## Work to complete
Some entries follow. Reproduce exactly the lines starting at the one with "exists (concat segs ++ seg ++" and stopping after the one with "(** ** More on the entry point *)".

## Collected data
Start of Block

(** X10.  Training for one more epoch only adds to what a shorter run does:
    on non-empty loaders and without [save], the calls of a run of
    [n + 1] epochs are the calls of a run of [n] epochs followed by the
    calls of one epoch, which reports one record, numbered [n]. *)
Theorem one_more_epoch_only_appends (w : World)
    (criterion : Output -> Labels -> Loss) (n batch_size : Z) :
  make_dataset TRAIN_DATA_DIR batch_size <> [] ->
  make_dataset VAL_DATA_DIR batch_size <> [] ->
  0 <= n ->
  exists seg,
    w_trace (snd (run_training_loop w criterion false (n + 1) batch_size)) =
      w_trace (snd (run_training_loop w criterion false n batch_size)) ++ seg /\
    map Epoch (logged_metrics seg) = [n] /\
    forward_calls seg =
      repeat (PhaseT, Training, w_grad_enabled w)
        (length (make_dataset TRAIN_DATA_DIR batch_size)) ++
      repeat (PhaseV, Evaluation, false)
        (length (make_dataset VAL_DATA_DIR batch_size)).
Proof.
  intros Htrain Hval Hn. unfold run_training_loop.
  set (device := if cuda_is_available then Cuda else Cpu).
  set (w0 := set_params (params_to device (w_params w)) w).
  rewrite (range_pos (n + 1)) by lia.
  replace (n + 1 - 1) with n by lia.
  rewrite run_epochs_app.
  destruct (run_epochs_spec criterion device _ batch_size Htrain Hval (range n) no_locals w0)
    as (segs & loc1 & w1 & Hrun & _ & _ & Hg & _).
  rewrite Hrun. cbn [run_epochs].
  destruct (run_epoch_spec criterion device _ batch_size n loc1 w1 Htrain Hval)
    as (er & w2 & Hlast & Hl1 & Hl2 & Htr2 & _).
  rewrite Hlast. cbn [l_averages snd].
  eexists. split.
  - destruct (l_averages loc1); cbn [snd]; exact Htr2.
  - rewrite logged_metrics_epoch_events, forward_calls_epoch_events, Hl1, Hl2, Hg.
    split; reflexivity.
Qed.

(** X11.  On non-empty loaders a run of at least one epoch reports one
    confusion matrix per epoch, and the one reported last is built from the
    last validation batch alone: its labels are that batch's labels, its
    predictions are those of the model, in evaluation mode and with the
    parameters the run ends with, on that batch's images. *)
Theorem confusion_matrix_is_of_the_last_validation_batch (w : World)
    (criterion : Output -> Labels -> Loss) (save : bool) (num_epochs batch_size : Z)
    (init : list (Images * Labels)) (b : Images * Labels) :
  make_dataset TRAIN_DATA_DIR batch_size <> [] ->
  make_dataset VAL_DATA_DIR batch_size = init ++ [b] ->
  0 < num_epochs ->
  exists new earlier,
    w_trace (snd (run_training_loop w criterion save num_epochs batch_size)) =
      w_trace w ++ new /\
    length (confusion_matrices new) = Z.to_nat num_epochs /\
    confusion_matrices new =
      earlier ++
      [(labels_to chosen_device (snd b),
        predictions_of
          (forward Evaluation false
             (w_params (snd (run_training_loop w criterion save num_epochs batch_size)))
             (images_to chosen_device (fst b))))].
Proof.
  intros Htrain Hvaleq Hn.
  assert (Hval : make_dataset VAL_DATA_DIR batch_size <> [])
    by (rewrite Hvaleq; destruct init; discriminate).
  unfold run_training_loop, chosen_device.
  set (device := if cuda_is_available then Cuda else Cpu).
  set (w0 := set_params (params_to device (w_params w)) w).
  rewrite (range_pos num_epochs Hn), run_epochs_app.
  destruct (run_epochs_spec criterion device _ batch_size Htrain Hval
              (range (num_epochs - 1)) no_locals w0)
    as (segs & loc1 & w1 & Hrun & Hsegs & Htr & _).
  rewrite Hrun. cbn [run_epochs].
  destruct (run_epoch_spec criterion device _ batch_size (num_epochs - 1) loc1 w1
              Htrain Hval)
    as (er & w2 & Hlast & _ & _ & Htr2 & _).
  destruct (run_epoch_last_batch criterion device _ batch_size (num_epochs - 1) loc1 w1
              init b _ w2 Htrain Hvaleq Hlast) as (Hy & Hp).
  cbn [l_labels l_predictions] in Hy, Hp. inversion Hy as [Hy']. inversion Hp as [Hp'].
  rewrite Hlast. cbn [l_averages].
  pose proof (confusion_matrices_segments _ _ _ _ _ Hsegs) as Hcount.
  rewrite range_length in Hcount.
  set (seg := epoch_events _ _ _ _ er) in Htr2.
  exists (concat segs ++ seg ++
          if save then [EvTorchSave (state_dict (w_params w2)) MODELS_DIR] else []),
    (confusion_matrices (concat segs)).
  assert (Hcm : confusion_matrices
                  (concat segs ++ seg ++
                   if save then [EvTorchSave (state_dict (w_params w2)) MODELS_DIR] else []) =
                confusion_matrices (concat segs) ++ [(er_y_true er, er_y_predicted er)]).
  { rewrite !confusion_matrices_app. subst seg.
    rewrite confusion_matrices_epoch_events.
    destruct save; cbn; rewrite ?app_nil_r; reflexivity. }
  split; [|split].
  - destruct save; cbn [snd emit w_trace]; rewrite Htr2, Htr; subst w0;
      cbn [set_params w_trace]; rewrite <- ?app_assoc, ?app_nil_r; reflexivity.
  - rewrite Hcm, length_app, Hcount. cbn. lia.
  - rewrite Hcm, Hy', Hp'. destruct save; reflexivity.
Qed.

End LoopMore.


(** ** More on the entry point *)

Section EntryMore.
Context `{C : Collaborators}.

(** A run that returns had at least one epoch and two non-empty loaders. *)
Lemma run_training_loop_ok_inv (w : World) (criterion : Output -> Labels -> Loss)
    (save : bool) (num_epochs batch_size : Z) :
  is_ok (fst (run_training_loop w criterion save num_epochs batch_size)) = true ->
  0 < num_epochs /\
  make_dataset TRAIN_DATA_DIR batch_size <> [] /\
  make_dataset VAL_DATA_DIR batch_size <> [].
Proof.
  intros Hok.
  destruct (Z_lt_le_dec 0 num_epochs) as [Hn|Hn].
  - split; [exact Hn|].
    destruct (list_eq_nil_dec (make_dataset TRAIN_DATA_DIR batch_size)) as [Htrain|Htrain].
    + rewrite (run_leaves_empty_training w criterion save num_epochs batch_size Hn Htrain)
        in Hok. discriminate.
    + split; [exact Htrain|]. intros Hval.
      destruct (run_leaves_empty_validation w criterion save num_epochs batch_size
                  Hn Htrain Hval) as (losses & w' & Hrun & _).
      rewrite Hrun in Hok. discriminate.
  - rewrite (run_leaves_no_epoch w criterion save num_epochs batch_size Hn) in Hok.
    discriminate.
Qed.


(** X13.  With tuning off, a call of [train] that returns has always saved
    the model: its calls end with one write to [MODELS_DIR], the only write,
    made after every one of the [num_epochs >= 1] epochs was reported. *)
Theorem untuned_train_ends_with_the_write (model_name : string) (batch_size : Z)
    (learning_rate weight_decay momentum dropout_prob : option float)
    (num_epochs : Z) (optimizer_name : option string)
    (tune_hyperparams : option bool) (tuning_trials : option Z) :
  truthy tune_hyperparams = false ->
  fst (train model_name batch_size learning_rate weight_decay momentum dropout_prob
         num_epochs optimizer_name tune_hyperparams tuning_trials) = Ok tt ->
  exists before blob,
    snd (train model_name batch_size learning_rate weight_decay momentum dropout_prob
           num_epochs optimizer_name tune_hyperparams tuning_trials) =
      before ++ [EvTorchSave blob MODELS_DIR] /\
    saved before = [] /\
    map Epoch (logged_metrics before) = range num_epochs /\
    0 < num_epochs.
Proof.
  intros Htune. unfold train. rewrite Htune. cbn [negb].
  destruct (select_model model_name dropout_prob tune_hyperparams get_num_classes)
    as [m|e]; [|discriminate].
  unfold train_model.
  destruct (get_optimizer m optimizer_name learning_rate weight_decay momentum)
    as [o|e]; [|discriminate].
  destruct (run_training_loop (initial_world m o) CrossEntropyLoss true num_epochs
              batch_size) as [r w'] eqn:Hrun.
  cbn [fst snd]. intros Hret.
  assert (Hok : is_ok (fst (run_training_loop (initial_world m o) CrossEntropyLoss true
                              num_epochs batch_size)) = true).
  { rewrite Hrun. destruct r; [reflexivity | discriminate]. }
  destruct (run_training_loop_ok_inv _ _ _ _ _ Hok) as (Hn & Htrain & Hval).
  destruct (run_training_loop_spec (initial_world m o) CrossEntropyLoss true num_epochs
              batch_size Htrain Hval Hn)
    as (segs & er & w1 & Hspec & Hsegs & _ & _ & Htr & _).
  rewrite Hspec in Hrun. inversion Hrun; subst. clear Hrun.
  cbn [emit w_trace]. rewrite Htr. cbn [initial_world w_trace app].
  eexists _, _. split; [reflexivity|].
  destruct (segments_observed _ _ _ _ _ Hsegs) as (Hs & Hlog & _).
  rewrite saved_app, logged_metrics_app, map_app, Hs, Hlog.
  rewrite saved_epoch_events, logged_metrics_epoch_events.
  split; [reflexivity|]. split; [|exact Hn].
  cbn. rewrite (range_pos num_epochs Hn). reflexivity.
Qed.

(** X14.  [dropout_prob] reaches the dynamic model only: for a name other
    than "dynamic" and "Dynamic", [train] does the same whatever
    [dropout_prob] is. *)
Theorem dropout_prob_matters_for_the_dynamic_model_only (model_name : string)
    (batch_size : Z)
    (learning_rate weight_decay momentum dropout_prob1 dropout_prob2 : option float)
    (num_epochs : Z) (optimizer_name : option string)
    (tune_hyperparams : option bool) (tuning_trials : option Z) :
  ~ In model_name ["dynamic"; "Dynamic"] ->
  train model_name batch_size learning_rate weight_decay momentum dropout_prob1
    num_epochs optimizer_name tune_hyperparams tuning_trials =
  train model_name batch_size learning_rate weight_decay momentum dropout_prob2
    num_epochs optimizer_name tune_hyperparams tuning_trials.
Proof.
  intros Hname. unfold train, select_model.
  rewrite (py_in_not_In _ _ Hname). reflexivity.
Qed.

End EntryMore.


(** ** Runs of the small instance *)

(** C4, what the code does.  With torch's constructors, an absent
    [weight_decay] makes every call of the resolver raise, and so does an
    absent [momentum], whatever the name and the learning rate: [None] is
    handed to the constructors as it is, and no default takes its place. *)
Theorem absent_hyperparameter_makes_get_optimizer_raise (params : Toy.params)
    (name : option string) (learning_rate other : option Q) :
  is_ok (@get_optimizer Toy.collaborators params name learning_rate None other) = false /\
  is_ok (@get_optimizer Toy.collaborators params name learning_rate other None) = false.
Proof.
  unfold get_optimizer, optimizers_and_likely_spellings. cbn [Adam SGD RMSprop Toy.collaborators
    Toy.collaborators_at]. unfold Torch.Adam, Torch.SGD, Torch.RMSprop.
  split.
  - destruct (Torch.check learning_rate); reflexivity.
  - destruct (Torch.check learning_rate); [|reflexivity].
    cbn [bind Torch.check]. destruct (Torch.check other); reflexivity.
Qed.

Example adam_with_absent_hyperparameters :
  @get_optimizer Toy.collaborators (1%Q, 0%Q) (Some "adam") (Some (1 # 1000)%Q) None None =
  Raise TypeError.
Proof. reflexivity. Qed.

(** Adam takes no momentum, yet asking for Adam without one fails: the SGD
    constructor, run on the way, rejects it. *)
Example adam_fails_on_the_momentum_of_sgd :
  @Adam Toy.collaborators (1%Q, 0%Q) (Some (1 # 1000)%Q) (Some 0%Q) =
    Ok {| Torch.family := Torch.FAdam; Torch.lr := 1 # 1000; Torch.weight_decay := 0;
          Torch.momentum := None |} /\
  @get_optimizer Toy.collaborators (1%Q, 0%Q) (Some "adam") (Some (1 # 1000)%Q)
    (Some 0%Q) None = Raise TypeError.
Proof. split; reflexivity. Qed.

End of Block

## Completed exercise
  exists (concat segs ++ seg ++
          if save then [EvTorchSave (state_dict (w_params w2)) MODELS_DIR] else []),
    (confusion_matrices (concat segs)).
  assert (Hcm : confusion_matrices
                  (concat segs ++ seg ++
                   if save then [EvTorchSave (state_dict (w_params w2)) MODELS_DIR] else []) =
                confusion_matrices (concat segs) ++ [(er_y_true er, er_y_predicted er)]).
  { rewrite !confusion_matrices_app. subst seg.
    rewrite confusion_matrices_epoch_events.
    destruct save; cbn; rewrite ?app_nil_r; reflexivity. }
  split; [|split].
  - destruct save; cbn [snd emit w_trace]; rewrite Htr2, Htr; subst w0;
      cbn [set_params w_trace]; rewrite <- ?app_assoc, ?app_nil_r; reflexivity.
  - rewrite Hcm, length_app, Hcount. cbn. lia.
  - rewrite Hcm, Hy', Hp'. destruct save; reflexivity.
Qed.

End LoopMore.


(** ** More on the entry point *)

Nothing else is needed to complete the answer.